27.05.2015
На сцене высится каменная стена. В ней дверь. Тяжелая, дубовая. Конструкция выстроена на века — не разрушить, не сдвинуть. Но на поверку оказывается, что все это великолепие — видимость. Дверь картонная, стена при малейшем дуновении то колышется, то угрожающе кренится, а в финале и вовсе падает, обнажая голую кирпичную кладку. Которая, возможно, тоже фикция и спустя пару минут рухнет. Придется снова класть кирпич, выравнивать, штукатурить, красить. В общем, заново строить дом, рассыпавшийся, как карточный. А ведь каким прочным казался...
Эта сценическая метафора, оживляющая сценическую картинку, — единственная на весь спектакль. Больше никаких постановочных трюков-метаморфоз не происходит. Только разговоры — с хорошей дикцией и выверенной интонацией. Другого воздействия на зрителя стилистические рамки не дозволяют. Классицистское единство места, времени и действия, как завещал Жан-Батист Мольер.
Он, правда, писал пьесу о разоблачении конкретной организации. Действовало во Франции второй половины XVII века тайное религиозное учреждение «Общество святых даров». Хотело подчинить своей власти все сферы жизни. Но где теперь это общество? А людские пороки и слабости все те же. Даже если герои одеты в пиджаки и мини-юбки, пьют из современных бокалов и пританцовывают под Feeling Good.
Режиссер Брижит Жак-Важман — знаток французской драматургии XVII века, хотя московскому зрителю больше известна как постановщик спектакля МХТ «Круги/Сочинения» по пьесе Жоэля Помра. В Театре имени Пушкина ученица Антуана Витеза показала, как можно актуализировать классику, не меняя слов и не искажая сути. Не превращая Мольера в шоу с блестками и фейерверками. Не делая персонажей ходячими пороками и добродетелями, как того требует назидательная классицистская драматургия.

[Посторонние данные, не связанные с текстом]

Lemma val_strlen_correct_witness :
  val_strlen 16 (list_to_map [(16, 65); (17, 66); (18, 0)]) =
  Ok 2 (list_to_map [(16, 65); (17, 66); (18, 0)]).
Proof.
  apply (val_strlen_correct _ 16 [65; 66]). split; [|split].
  - repeat constructor; done.
  - intros [|[|i]] c Hc; vm_compute in Hc; simplify_eq; vm_compute; reflexivity.
  - vm_compute; reflexivity.
Defined.

End MemFacts.

(** * String helpers *)

Module StrFacts.
Import Str.

(** [val_strcmp] returns 0 exactly when its first argument is a prefix of
    the second.  The comment of the function promises 0 for equal strings; the
    loop stops at the end of the first string without looking at the second. *)
Theorem val_strcmp_prefix s1 s2 :
  cstring s1 → cstring s2 →
  (val_strcmp s1 s2 = 0 ↔ s1 `prefix_of` s2) ∧ (val_strcmp s1 s2 = 0 ∨ val_strcmp s1 s2 = 1).
Proof.
  intros H1. revert s2. induction H1 as [|c s1 Hc _ IH]; intros s2 H2; simpl.
  { split; [|by left]. split; [intros _; apply prefix_nil|done]. }
  destruct H2 as [|d s2 Hd H2]; simpl.
  - destruct (Z.eqb_spec c 0); [done|]. simpl. split; [|by right].
    split; [done|]. intros []%prefix_nil_not.
  - destruct (Z.eqb_spec c d) as [->|]; simpl.
    + destruct (IH s2 H2) as [IH1 IH2]. split; [|done]. rewrite IH1. split.
      * apply prefix_cons.
      * apply prefix_cons_inv_2.
    + split; [|by right]. split; [done|]. intros E%prefix_cons_inv_1. done.
Qed.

Тартюф (Владимир Жеребцов) — у Мольера старый пакостник, олицетворение коварства и притворства — в этой постановке молод и привлекателен. Более того — искренне влюблен. И его поражение — результат неразделенной страсти. Не пленись Тартюф Эльмирой, быть ему хозяином дома и грозой домочадцев.
Оргон (Андрей Заводюк) далеко не так легковерен, как может показаться на первый взгляд. В основе его нежной привязанности к Тартюфу — естественное желание иметь нормального, послушного родительской воле сына, ответственного наследника прав и состояния, а не балбеса-болтуна, каковым ему видится родной отпрыск.
Эльмира (Екатерина Клочкова), хотя и блюдет на словах честь дома и жены, с видимым удовольствием принимает признания Тартюфа. И кто знает, как развернулись бы события, будь ее визави чуть более настойчив.
Далеко не скромница и бессребреница ее молоденькая падчерица Мариана (Анастасия Мытражик). Признание в дочерней привязанности папаша получает от нее не просто так. «Ценю родительское благословение», — сообщает скромница, вертя на пальчике преподнесенное отцом колечко.
Ну а служанка Дорина (Вера Воронкова), охраняющая покой семьи, — вообще домашний монстр. Сует свой нос во все дела. Но поставить ее на место невозможно: уж очень обаятельна. Улыбнется — и обид нет.
Единственный из героев, облик которого режиссеру так и не удалось обогатить психологизмом, — шурин Оргона Клеант (Алексей Воропанов), главный клеймитель происков Тартюфа. Но с другой стороны — в комедии-моралите обязательно должен быть стопроцентно положительный герой. Кроме короля, конечно, от чьего имени оглашается заключительный вердикт, осуждающий Тартюфа и возвращающий богатство Оргону.
Брижит Жак-Важман поставила спектакль о хрупкости бытия. То, что кажется незыблемым, в действительности оказывается бренным. Все легко расстроить, разрушить, сломать. Семейный очаг, отношения с близкими, самих близких. И уж совсем ничего не стоят слова. Уверения, обещания, посулы вообще не нужно принимать во внимание. Все это кажущееся. А самое главное — не казаться, но быть. И принимать мир таким, какой он есть.
Но все это благие пожелания. Людская натура неизменна. В этом Мольер был уверен. Режиссер и актеры, похоже, тоже. Недаром все рассуждения о добродетели звучат куда менее убедительно, чем вкрадчивый монолог Тартюфа: «Но люди умные, когда они хотят, / Всегда столкуются и с промыслом небесным. / Круг совести, когда становится он тесным, / Расширить можем мы: ведь для грехов любых / Есть оправдание в намереньях благих».